Indigent Care or Wallet Biopsy? - Congress discusses issue in hearings
Congress discusses issue in hearings
At least two congressional committees have held hearings into hospital billing and collection practices. The Subcommittee on Oversight of the House Ways and Means Committee held a hearing on pricing practices of tax-exempt and other hospitals.
Subcommittee chairman Amo Houghton (R-NY) said hospitals were only 1.9% of the more than 300,000 reporting tax-exempt 501(c)(3) entities in 2001, but constituted 41% of total expenditures. Under current law, he said, hospitals are considered tax-exempt because they promote the health of a class of people broad enough to benefit the community as a whole.
Many hospitals increase their charges to shift the costs of treating the indigent onto public and private payers. In 2002, Mr. Houghton said, hospital charges exceeded their average costs by 118%, according to the Centers for Medicare & Medicaid. Individuals without health insurance are billed full charges. Thus, the uninsured are liable for charges that were inflated to cover the costs of indigent medical care. He added that hospital charges are not transparent. So consumers, including the uninsured, don’t have access to information on the costs of medical treatment across hospitals. Some advocate empowering consumers with information on hospital costs and quality to increase competition and slow medical cost inflation.
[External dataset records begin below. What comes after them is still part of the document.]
(* ===== verification/Reassign.v ===== *)
(** * Moving a volume preserves its sharing

    What [reassignVolume] ([NodeRecovery.v]) does to a shared volume in the
    terms of [Sharing.v]: the server changes, the clients do not.  Then the
    ways in which it goes wrong: its [err] is shared with a goroutine, its
    lock is not the one of publishing, its last error is dropped, and it
    detaches the volume before it knows where to attach it. *)

From S2P Require Import Prelude GoStrings Messages GoProg Naming Exports Json Config K8s NfsServer NodeHost NodeMonitor Controller Sharing NodeRecovery.

(** ** Cells *)

Section Cells.
Context {X : Type} `{Env X}.
Implicit Types w : world X.

Definition has_slice (sl : nat) (v : EndpointSlice) w : Prop := w_slices w !! sl = Some v.

Lemma run_get_slice sl v w : has_slice sl v w -> run (loc (Get (V_slice sl))) w = (Done v, w).
Proof.
  unfold has_slice. intros Hs. destruct w. cbn in *. by rewrite (nth_lookup_Some _ _ _ _ Hs).
Qed.

Lemma has_slice_set sl v v' w : has_slice sl v w -> has_slice sl v' (set_var (V_slice sl) v' w).
Proof.
  unfold has_slice. intros Hs%lookup_lt_Some. destruct w. cbn in *. by apply list_lookup_insert_eq.
Qed.

Lemma run_assign_err err e w :
  (err < List.length (w_errs w))%nat -> run (assign_err err e) w = (Done e, set_var (V_err err) e w).
Proof.
  intros He. unfold assign_err. destruct w. cbn in *.
  rewrite (nth_lookup_Some _ _ _ e); [done|]. by apply list_lookup_insert_eq.
Qed.

(** Two worlds that differ in their environment, errors and goroutines, and in
    the slice in the cell [sl]. *)
Definition quiet (sl : nat) w w' : Prop :=
  w_PVLock w' = w_PVLock w /\ w_held w' = w_held w /\ w_exportCounts w' = w_exportCounts w /\
  w_statuses w' = w_statuses w /\ forall j, j <> sl -> w_slices w' !! j = w_slices w !! j.

#[global] Instance quiet_preorder sl : PreOrder (quiet sl).
Proof.
  split; [done|]. unfold quiet. intros x y z (? & ? & ? & ? & A) (? & ? & ? & ? & B).
  split_and!; [congruence..|]. intros j Hj. by rewrite B, A.
Qed.

(** Moreover there are as many errors. *)
Definition same_locks sl w w' : Prop :=
  quiet sl w w' /\ List.length (w_errs w') = List.length (w_errs w).

#[global] Instance same_locks_preorder sl : PreOrder (same_locks sl).
Proof. split; [done|]. intros x y z [? ?] [? ?]. split; [by etrans|congruence]. Qed.

Lemma same_locks_env sl x w : same_locks sl w (set_env x w).
Proof. by destruct w. Qed.
Lemma same_locks_err sl err e w : same_locks sl w (set_var (V_err err) e w).
Proof. split; [by destruct w|]. destruct w. cbn. by rewrite length_insert. Qed.
Lemma same_locks_slice sl v w : same_locks sl w (set_var (V_slice sl) v w).
Proof.
  destruct w. split; [|done]. do 4 (split; [done|]). intros j Hj. cbn. by rewrite list_lookup_insert_ne.
Qed.
Lemma same_locks_errs sl w w' : same_locks sl w w' -> List.length (w_errs w') = List.length (w_errs w).
Proof. by intros [_ ?]. Qed.
Lemma w_env_set_var {A} (v : var A) y w : w_env (set_var v y w) = w_env w.
Proof. by destruct w, v. Qed.
Lemma has_slice_env sl v x w : has_slice sl v w -> has_slice sl v (set_env x w).
Proof. by destruct w. Qed.
Lemma has_slice_err sl v err e w : has_slice sl v w -> has_slice sl v (set_var (V_err err) e w).
Proof. by destruct w. Qed.
End Cells.
#[export] Hint Resolve same_locks_env same_locks_err same_locks_slice has_slice_env has_slice_err
  has_slice_set : goprog.
#[export] Hint Rewrite @w_env_set_var : goenv.

(** ** The move *)

(** The parts of the cluster that recovery needs besides publishing. *)
Class Relocatable (X : Type) `{Cluster X} := {
  volume_handle : string -> option string; (* persistent volume to volume id *)
  node_of : string -> option Node;
  r_pv name h x :
    volume_handle name = Some h ->
    (env_step (KubeGetPV name) x).1 = inl {| pv_Name := name; pv_VolumeHandle := Some h |};
  r_node name node x :
    node_of name = Some node -> (env_step (KubeGetNode name) x).1 = inl node;
  r_list ip x :
    exists l x', env_step (KubeListSlices DriverNamespace ("nodeIP=" +:+ ip)) x = (inl l, x') /\
      l ≡ₚ labelled "nodeIP" ip (slices x) /\ services x' = services x /\ slices x' = slices x;
}.

(** ** The goroutine that unexports from the failed node, run late *)

Section LateUnexport.
Context `{UnicodeTables} `{Globals} `{Printing} (cs : CsiNfsService).
Context {X : Type} `{Env X}.
Implicit Types w : world X.

Definition label_in (sl : nat) (key : string) w : string := mget (es_Labels (get_var (V_slice sl) w)) key.

Lemma get_var_slice sl v w : has_slice sl v w -> get_var (V_slice sl) w = v.
Proof. unfold has_slice. intros Hs. destruct w. cbn in *. by rewrite (nth_lookup_Some _ _ _ _ Hs). Qed.

Lemma run_update_attempts_slices n sl w : w_slices (run (update_attempts n sl) w).2 = w_slices w.
Proof.
  revert w. induction n as [|n IH]; intros w; cbn [update_attempts]; [by destruct w|].
  unfold UpdateEndpointSlice. destruct w. ask. destruct r; [done|]. ask. by rewrite IH.
Qed.

Lemma run_set_slice_label sl key value w w' r v :
  has_slice sl v w -> run (set_slice_label sl key value) w = (Done r, w') ->
  exists labels, es_Labels v = Some labels /\
    has_slice sl (with_slice_labels (Some (<[key:=value]> labels)) v) w'.
Proof.
  intros Hs. unfold set_slice_label. rewrite run_bind, (run_get_slice sl v) by done.
  destruct (es_Labels v) as [labels|]; [|by cbn]. intros E. exists labels. split; [done|].
  cbn in E. injection E as _ <-. eapply has_slice_set, Hs.
Qed.

Lemma run_set_slice_address sl address w w' r v :
  has_slice sl v w -> run (set_slice_address sl address) w = (Done r, w') ->
  exists v', es_Labels v' = es_Labels v /\ has_slice sl v' w'.
Proof.
  intros Hs. unfold set_slice_address. rewrite run_bind, (run_get_slice sl v) by done.
  destruct (es_Endpoints v) as [|ep eps]; [by cbn|]. destruct (ep_Addresses ep) as [|a addrs]; [by cbn|].
  intros E. cbn in E. injection E as _ <-. eexists. split; [|eapply has_slice_set, Hs]. done.
Qed.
House Energy and Commerce Committee Subcommittee on Oversight and Investigations chairman Jim Greenwood (R-PA) has been looking at hospital billing and collection practices, including overcharging the uninsured.
After a hearing on hospital payment rates for the uninsured, Mr. Greenwood told reporters the system was a form of Russian roulette in which one uninsured person who can’t pay for hospital care will pay nothing, while another, under pressure from the hospital billing department, ends up losing his house in an effort to pay for hospital services based on master charges that virtually no one other than the uninsured pay.
While the hospital industry argues that the master charges are the starting point for negotiating rates, Mr. Greenwood said, that’s really not the case. Critics, he said, liken the master charges to the sticker prices for cars that only the most naïve shoppers actually pay.
And while hospitals cite the large estimates of the amount of uncompensated care they provide, Mr. Greenwood said they actually "are more than breaking even on their costs for charitable care" because of Medicare and Medicaid disproportionate share payments.
He said he doesn’t know yet what changes should be made in the law to protect low-income patients against large out-of-pocket payments, expressing an interest in watching to see if hospitals voluntarily adopt patient-friendly billing and collection practices advocated by the American Hospital Association.
If legislation is necessary, according to Mr. Greenwood, one possibility would be a mandated system to require hospitals to notify patients whether they qualify for charity care. He said he also would consider a ceiling on rates hospitals could charge low-income patients not qualifying for charity care, perhaps Medicare rates plus some percentage.
At least two congressional committees have held hearings into hospital billing and collection practices.